(INPUT):
::::::::

(** * load_xml.py: the parallel ingestion pipeline, embedded and verified

    A shallow embedding of [scripts/load_xml.py]: date parsing, the
    case-file extractor, the intra-batch deduplicator, the upsert executor
    with its retry loop, and the per-file worker with the coordinator that
    aggregates worker results.

    Conventions of the embedding.
    - A Python [str] is a [string]; its characters stand for the code points
      below 256, on which Python's [\d] is exactly [0-9] and [str.isspace]
      is the twelve characters of [is_space] below.
    - A Python [int] is a [Z]; a length is a [nat].
    - A raised exception is the [Raise] branch of [result].
    - The record built by [parse_case_file] is a dict: its mandatory key
      ['serial_number'] is a field of [Rec], every other key lives in a
      finite map, so that [r.get(k)] is a lookup.
    - The database, the file system and the faults a write can meet are
      explicit state. *)

From Stdlib Require Import ZArith Lia Bool Ascii String List Sorting.Sorted Permutation.
From stdpp Require Import base option list gmap strings sorting.

Open Scope string_scope.
Open Scope list_scope.

(** ** Exceptions and results *)

Inductive exn :=
  | ValueError (msg : string)
  | ParseError (msg : string)          (* xml.etree.ElementTree.ParseError *)
  | DeadlockDetected (msg : string)    (* psycopg2.errors.DeadlockDetected *)
  | LockNotAvailable (msg : string)    (* psycopg2.errors.LockNotAvailable *)
  | OtherError (msg : string).         (* any other Exception *)

(** [str(e)] *)
Definition str_of_exn (e : exn) : string :=
  match e with
  | ValueError m | ParseError m | DeadlockDetected m
  | LockNotAvailable m | OtherError m => m
  end.

Inductive result (A : Type) :=
  | Ok (a : A)
  | Raise (e : exn).
Arguments Ok {A} a.
Arguments Raise {A} e.

Definition rbind {A B} (m : result A) (k : A → result B) : result B :=
  match m with
  | Ok a => k a
  | Raise e => Raise e
  end.

Notation "x <~ m ;; k" := (rbind m (fun x => k))
  (at level 100, m at next level, right associativity).

(** ** Calendar dates ([datetime.date]) *)

Module Date.

Record t := mk { year : Z; month : Z; day : Z }.

Definition is_leap (y : Z) : bool :=
  ((y mod 4 =? 0) && (negb (y mod 100 =? 0) || (y mod 400 =? 0)))%Z.

Definition days_in_month (y m : Z) : Z :=
  if (m =? 2)%Z then (if is_leap y then 29 else 28)%Z
  else if ((m =? 4) || (m =? 6) || (m =? 9) || (m =? 11))%Z then 30%Z
  else 31%Z.

(** The checks of the [date(year, month, day)] constructor. *)
Definition valid (y m d : Z) : bool :=
  ((1 <=? y) && (y <=? 9999) && (1 <=? m) && (m <=? 12)
   && (1 <=? d) && (d <=? days_in_month y m))%Z.

Definition make (y m d : Z) : result t :=
  if valid y m d then Ok (mk y m d)
  else Raise (ValueError "date value out of range").

(** Dates compare as the triples (year, month, day). *)
Definition ltb (a b : t) : bool :=
  ((year a <? year b)
   || ((year a =? year b)
       && ((month a <? month b)
           || ((month a =? month b) && (day a <? day b)))))%Z.

Definition eqb (a b : t) : bool :=
  ((year a =? year b) && (month a =? month b) && (day a =? day b))%Z.

Definition leb (a b : t) : bool := ltb a b || eqb a b.

End Date.

Abbreviation date := Date.t.

(** ** Strings: truthiness, [len], [strip], [endswith], [int] *)

Definition code (c : ascii) : Z := Z.of_N (N_of_ascii c).

Definition in_range (lo hi : ascii) (c : ascii) : bool :=
  ((code lo <=? code c) && (code c <=? code hi))%Z.

Definition is_digit : ascii → bool := in_range "0" "9".

(** [str.isspace] on the code points below 256. *)
Definition is_space (c : ascii) : bool :=
  let n := code c in
  (((9 <=? n) && (n <=? 13)) || ((28 <=? n) && (n <=? 32))
   || (n =? 133) || (n =? 160))%Z.

Fixpoint lstrip (s : string) : string :=
  match s with
  | String c r => if is_space c then lstrip r else s
  | EmptyString => EmptyString
  end.

Definition rstrip (s : string) : string := String.rev (lstrip (String.rev s)).

Definition strip (s : string) : string := rstrip (lstrip s).

(** [bool(s)] for an [Optional[str]]: [None] and [''] are falsy. *)
Definition str_truthy (o : option string) : bool :=
  match o with
  | Some (String _ _) => true
  | _ => false
  end.

Definition endswith (s suffix : string) : bool :=
  String.prefix (String.rev suffix) (String.rev s).

Fixpoint digits_value (acc : Z) (s : string) : result Z :=
  match s with
  | EmptyString => Ok acc
  | String c r =>
      if is_digit c then digits_value (10 * acc + (code c - 48))%Z r
      else Raise (ValueError "invalid literal for int()")
  end.

(** [int(s)] on a string of decimal digits with surrounding whitespace. *)
Definition py_int (s : string) : result Z :=
  match strip s with
  | EmptyString => Raise (ValueError "invalid literal for int()")
  | t => digits_value 0 t
  end.

(** ** [datetime.strptime(s, '%Y%m%d').date()]

    [_strptime] compiles the format to the regular expression
    [(?P<Y>\d\d\d\d)(?P<m>1[0-2]|0[1-9]|[1-9])(?P<d>3[0-1]|[1-2]\d|0[1-9]|[1-9]| [1-9])],
    matches it at the start of the input, rejects input left over after the
    match, and hands the three numbers to the date constructor.  A group is
    the list of its alternatives in the order the matcher tries them, each
    with the text it consumes and the text it leaves. *)

Module Strptime.

Definition cls := ascii → bool.
Definition chr (a : ascii) : cls := fun c => (code c =? code a)%Z.
Definition matches := list (string * string).

Definition one (p : cls) (s : string) : matches :=
  match s with
  | String c r => if p c then [(String c "", r)] else []
  | _ => []
  end.

Definition two (p q : cls) (s : string) : matches :=
  match s with
  | String c (String d r) =>
      if p c && q d then [(String c (String d ""), r)] else []
  | _ => []
  end.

::::::::

(WORK ITEM):
Scan the material above for lines that contain the string "Open", and copy each such line.

(SOLUTION):
Open Scope string_scope.
Open Scope list_scope.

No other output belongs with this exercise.